Firebox
- Firebox logo 2017
- Website type: Online Retailer
- Available in: English
- Headquarters: London, England
- Owners: Michael Smith and Tom Boardman
- Website: https://www.firebox.com/
- Commercial: Yes
- Launched: June 1998
- Current status: Online

= Firebox.com =

Firebox is an online retailer based in London, England, that was created in 1998 as hotbox.co.uk, an internet retailer founded by university friends Michael Acton Smith and Tom Boardman. Their inventory covers many different products from homewares, lifestyle accessories, unique tech, and unusual alcohol gifts.

==History==
Two friends in college, Michael Acton Smith and Tom Boardman decided that they had a good idea for a new drinking game – the Shot Glass Chess Set.
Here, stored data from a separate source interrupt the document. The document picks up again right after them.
(** The lines [progress.log] gets for the keys whose lookup fails. *)
Fixpoint size_errors (w : world) (files : list string) : list string :=
  match files with
  | [] => []
  | f :: rest =>
      match head_object w f with
      | Ok _ => size_errors w rest
      | Raise e =>
          ("[bold red] ERROR getting size for " ++ f ++ ": "
           ++ exn_str e ++ "[/bold red]") :: size_errors w rest
      end
  end.

(** The select clause and the statement of a call, given whether the
    table is there. *)
Definition select_of (w : world) (a : load_args) (ot : string) : select_clause :=
  mkselect (cols_or_default a) (download_dir a) (get_schema w ot) (limit a).

Definition statement_of (self : OpenAlexParser) (w : world) (a : load_args)
    (ot : string) (st : state) : stmt :=
  sql_query self (0 <? count_tables ot (catalog st))%nat ot (select_of w a ot).

(** The state in which the statement runs: after the catalog query. *)
Definition queried (ot : string) (st : state) : state :=
  mkstate (fs st) (catalog st) (log st) (trace st ++ [QueryTables ot]).

Definition sample_parser : OpenAlexParser := init 4 None.

(** A bucket with one manifest and two dated files, none of them in
    January. *)
Definition august_world : world :=
  sample_world (pages_of [key_manifest; key_0804; key_0805]) [].

(** [load_table(obj_type="works", start_date="2025-01-01",
    end_date="2025-01-02")]: an empty date window. *)
Definition january_call : load_args := works_between "2025-01-01" "2025-01-02".

(** Three files in the window; the size of the second cannot be read. *)
Definition three_files : list string := [key_0804; key_0805; key_0806].

Definition lossy_world : world :=
  sample_world (pages_of (key_manifest :: three_files)) [key_0805].

Definition august_call : load_args := works_between "2025-08-04" "2025-08-06".

(** Two calls on an instance with a database file, the second with a
    malformed date. *)
Definition persistent_parser : OpenAlexParser := init 4 (Some "./db/openalex.duckdb").

Definition two_loads : list (world * load_args) :=
  [(august_world, works_between "2025-08-04" "2025-08-04");
   (august_world, works_from_bad_date);
   (august_world, works_between "2025-08-05" "2025-08-05")].

(** A key the loop of [__get_start_date] can pass: a manifest, a key in
    which the pattern finds nothing, or a key whose extracted text is a
    calendar date. *)
Definition startable (key : string) : bool :=
  (is_manifest key || String.eqb (extract_date key) ""
   || bool_decide (is_Some (key_date key)))%bool.

(** Dates in listing order that never go back. *)
Fixpoint nondecreasing (ds : list date) : bool :=
  match ds with
  | d1 :: ((d2 :: _) as rest) => (date_le d1 d2 && nondecreasing rest)%bool
  | _ => true
  end.

(** The valid dates of the non-manifest keys among [keys]. *)
Definition dates_of (keys : list string) : list date :=
  omap key_date (List.filter (fun k => negb (is_manifest k)) keys).

(** The exceptions validation raises. *)
Definition is_assertion_or_value_error (e : exn) : bool :=
  match e with AssertionError _ | ValueError _ => true | _ => false end.


(** [load_table(obj_type="bogus")] *)
Definition bogus_call : load_args := default_args (PyStr "bogus").

(** A state in which an earlier call left a file in the staging
    directory. *)
Definition leftover_state : state :=
  mkstate {[ "./.cache/oa" := {[ "updated_date=2025-07-01_part_000.gz" := "{old record}" ]} ]}
          [] [] [].

(** The part number of a key is one of [parts]; a key without a part
    number is in no list. *)
Definition part_in (parts : list pyval) (f : string) : bool :=
  match part_number f with
  | Ok n => existsb (py_eq_int n) parts
  | Raise _ => false
  end.

Definition numbered (f : string) : bool := is_ok (part_number f).

(** A dated key that is not a part file. *)
Definition key_marker : string := "data/works/updated_date=2025-08-04/_SUCCESS".

(** The script at the end of the module (lines 339-343): one load, then
    the table. *)
Definition main (w : world) : M relation :=
  let oaparser := init 4 None in
  load_table oaparser w (works_between "2025-08-04" "2025-08-05") ;;;
  get_table oaparser w (PyStr "works") PyNone.

(** What the download of [key] adds to the files of the staging
    directory: the bytes of the key under its local name, or nothing
    when the download fails. *)
Definition staged_file (w : world) (files : gmap string string) (key : string)
  : gmap string string :=
  match download_file w key with
  | Ok body => <[local_name key := body]> files
  | Raise _ => files
  end.

(** The files of the staging directory after the downloads of [keys],
    one after the other, over the files that were there. *)
Definition staged (w : world) (keys : list string) (files : gmap string string)
  : gmap string string :=
  List.fold_left (staged_file w) keys files.

(** The rows the reader returns for the staging directory as the
    downloads of a call leave it: what the statement of the call writes
    when it gets through. *)
Definition rows_read (self : OpenAlexParser) (w : world) (a : load_args)
    (st : state) : list string :=
  match stage self w a st with
  | (Ok ot, st1) =>
      match read_ndjson_auto w (select_of w a ot) (files_of st1 (download_dir a)) with
      | Ok rs => rs
      | Raise _ => []
      end
  | (Raise _, _) => []
  end.

(** What one call adds to the loads of [t]: itself, when it returned and
    its entity type is [t]. *)
Definition load_done (self : OpenAlexParser) (t : string) (w : world)
    (a : load_args) (st : state) : list (stmt * list string) :=
  match fst (load_table self w a st), stage self w a st with
  | Ok _, (Ok ot, st1) =>
      if String.eqb ot t
      then [(statement_of self w a ot st1, rows_read self w a st)] else []
  | _, _ => []
  end.

(** The calls of [load_table] for entity type [t] that returned, oldest
    first, each against the state the calls before it left: the
    statement the call ran and the rows it read. *)
Fixpoint loads_done (self : OpenAlexParser) (t : string)
    (calls : list (world * load_args)) (st : state) : list (stmt * list string) :=
  match calls with
  | [] => []
  | (w, a) :: rest =>
      (load_done self t w a st
       ++ loads_done self t rest (snd (load_table self w a st)))%list
  end.



(** The number a run of decimal digits writes, most significant first,
    after the digits already read as [acc]. *)
Fixpoint decimal (acc : Z) (ds : string) : Z :=
  match ds with
  | EmptyString => acc
  | String c ds' => decimal (10 * acc + digit_val c) ds'
  end.

(* ===================================================================== *)
(** * Properties                                                          *)
(* ===================================================================== *)

(** ** Strings *)

Local Arguments String.append !s1 s2 : simpl nomatch.

Lemma append_assoc (a b c : string) : (a ++ b) ++ c = a ++ (b ++ c).
Proof. induction a as [|x a IH]; simpl; [reflexivity | now rewrite IH]. Qed.

Lemma append_nil_r (a : string) : a ++ "" = a.
Proof. induction a as [|x a IH]; simpl; [reflexivity | now rewrite IH]. Qed.

Lemma length_append (a b : string) :
  String.length (a ++ b) = (String.length a + String.length b)%nat.
Proof. induction a as [|x a IH]; simpl; [reflexivity | now rewrite IH]. Qed.

Lemma take_str_append (a b : string) : take_str (String.length a) (a ++ b) = a.
Proof. induction a as [|x a IH]; simpl; [now destruct b | now rewrite IH]. Qed.

Lemma strip_prefix_append (p s : string) : strip_prefix p (p ++ s) = Some s.
Proof.
  induction p as [|x p IH]; simpl; [reflexivity |].
  now rewrite Ascii.eqb_refl.
Qed.

Lemma strip_prefix_Some (p s r : string) : strip_prefix p s = Some r -> s = p ++ r.
Proof.
  revert s; induction p as [|x p IH]; intros s H; simpl in *.
  - now inversion H.
  - destruct s as [|y s]; [discriminate |].
    destruct (Ascii.eqb_spec x y) as [->|]; [|discriminate].
    simpl. f_equal. now apply IH.
Qed.

Lemma all_digits_append (a b : string) :
  all_digits (a ++ b) = (all_digits a && all_digits b)%bool.
Proof.
  induction a as [|x a IH]; simpl; [reflexivity |].
  now rewrite IH, andb_assoc.
Qed.

(** ** The pattern *)

Lemma plus_digits_nondigit {A} (s : string) (k : string -> option A) :
  starts_with_digit s = false -> plus_digits s k = None.
Proof. destruct s as [|c s]; simpl; [reflexivity | now intros ->]. Qed.

(** Greedy [+] stops where the digits stop, as soon as the continuation
    cannot use a shorter run. *)
Lemma plus_digits_run {A} (ds rest : string) (k : string -> option A) :
  digit_run ds ->
  starts_with_digit rest = false ->
  (k rest = None -> forall t, starts_with_digit t = true -> k t = None) ->
  plus_digits (ds ++ rest) k = k rest.
Proof.
  intros [Hd Hne] Hrest Hk.
  induction ds as [|c ds IH]; [congruence |].
  simpl in Hd. apply andb_prop in Hd as [Hc Hd].
  simpl. rewrite Hc.
  destruct ds as [|c' ds].
  - simpl. rewrite (plus_digits_nondigit rest k Hrest). reflexivity.
  - rewrite IH by (try assumption; discriminate).
    destruct (k rest) eqn:E; [reflexivity |].
    apply Hk; [reflexivity |].
    simpl in Hd. simpl. now apply andb_prop in Hd as [-> _].
Qed.

Lemma plus_digits_inv {A} (s : string) (k : string -> option A) (r : A) :
  plus_digits s k = Some r ->
  exists ds rest, s = ds ++ rest /\ digit_run ds /\ k rest = Some r.
Proof.
  induction s as [|c s IH]; simpl; [discriminate |].
  destruct (is_digit c) eqn:Hc; [|discriminate].
  destruct (plus_digits s k) eqn:E.
  - intros [= ->]. destruct (IH eq_refl) as (ds & rest & -> & [Hd Hne] & Hk).
    exists (String c ds), rest. repeat split; try assumption.
    + simpl. now rewrite Hc, Hd.
    + discriminate.
  - intros Hk. exists (String c ""), s. repeat split; try assumption.
    + simpl. now rewrite Hc.
    + discriminate.
Qed.

Lemma digit_not_dash (t : string) :
  starts_with_digit t = true -> strip_prefix "-" t = None.
Proof.
  destruct t as [|c t]; [discriminate |]. intros H.
  cbn [strip_prefix starts_with_digit] in *.
  destruct (Ascii.eqb "-" c) eqn:E; [|reflexivity].
  apply Ascii.eqb_eq in E as <-. discriminate H.
Qed.

(** The date part of the pattern on three digit runs: it takes all of
    them, the last one as far as the digits go. *)
Lemma match_date_re {A} (y m d post : string) (f : string -> A) :
  digit_run y -> digit_run m -> digit_run d ->
  starts_with_digit post = false ->
  match_re date_re (date_text y m d ++ post) (fun s => Some (f s)) = Some (f post).
Proof.
  intros Hy Hm Hd Hpost. unfold date_text, date_re.
  rewrite !append_assoc. cbn [match_re].
  rewrite plus_digits_run;
    [ | assumption | reflexivity
      | intros _ t Ht; cbv beta; now rewrite digit_not_dash ].
  rewrite strip_prefix_append.
  rewrite plus_digits_run;
    [ | assumption | reflexivity
      | intros _ t Ht; cbv beta; now rewrite digit_not_dash ].
  rewrite strip_prefix_append.
  rewrite plus_digits_run; [reflexivity | assumption | assumption | discriminate].
Qed.

Lemma match_date_re_inv {A} (s : string) (k : string -> option A) (r : A) :
  match_re date_re s k = Some r ->
  exists y m d post,
    s = date_text y m d ++ post /\ digit_run y /\ digit_run m /\ digit_run d /\
    k post = Some r.
Proof.
  unfold date_re. cbn [match_re]. intros H.
  apply plus_digits_inv in H as (y & r1 & -> & Hy & H).
  destruct (strip_prefix "-" r1) as [r2|] eqn:E1; [|discriminate].
  apply strip_prefix_Some in E1 as ->.
  apply plus_digits_inv in H as (m & r3 & -> & Hm & H).
  destruct (strip_prefix "-" r3) as [r4|] eqn:E2; [|discriminate].
  apply strip_prefix_Some in E2 as ->.
  apply plus_digits_inv in H as (d & post & -> & Hd & H).
  exists y, m, d, post. unfold date_text. rewrite !append_assoc.
  repeat split; try apply Hy; try apply Hm; try apply Hd; assumption.
Qed.

(** The whole pattern at the head of a text. *)
Lemma match_here_date (y m d post : string) :
  digit_run y -> digit_run m -> digit_run d ->
  starts_with_digit post = false ->
  match_here ("updated_date=" ++ date_text y m d ++ post) = Some (date_text y m d).
Proof.
  intros Hy Hm Hd Hpost. unfold match_here.
  cbn [match_re]. rewrite strip_prefix_append.
  rewrite (match_date_re y m d post
             (fun s2 => take_str (String.length (date_text y m d ++ post)
                                  - String.length s2) (date_text y m d ++ post)))
    by assumption.
  f_equal. rewrite length_append.
  replace (String.length (date_text y m d) + String.length post
           - String.length post)%nat
    with (String.length (date_text y m d)) by lia.
  apply take_str_append.
Qed.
The idea prompted them to create a completely online company where people could purchase this and other obscure but “cool” products. The idea was to create a site where the public could meet with original and interesting products. They began in Cardiff, Wales as hotbox.co.uk, then in 1999 moved to London and relaunched as Firebox.com.

Most of the products sold on Firebox are skewed towards people who are into obscure or abstract items that are unique and hard to come by otherwise. The site states: "We're very selective though - so only the most original, most exciting products get picked".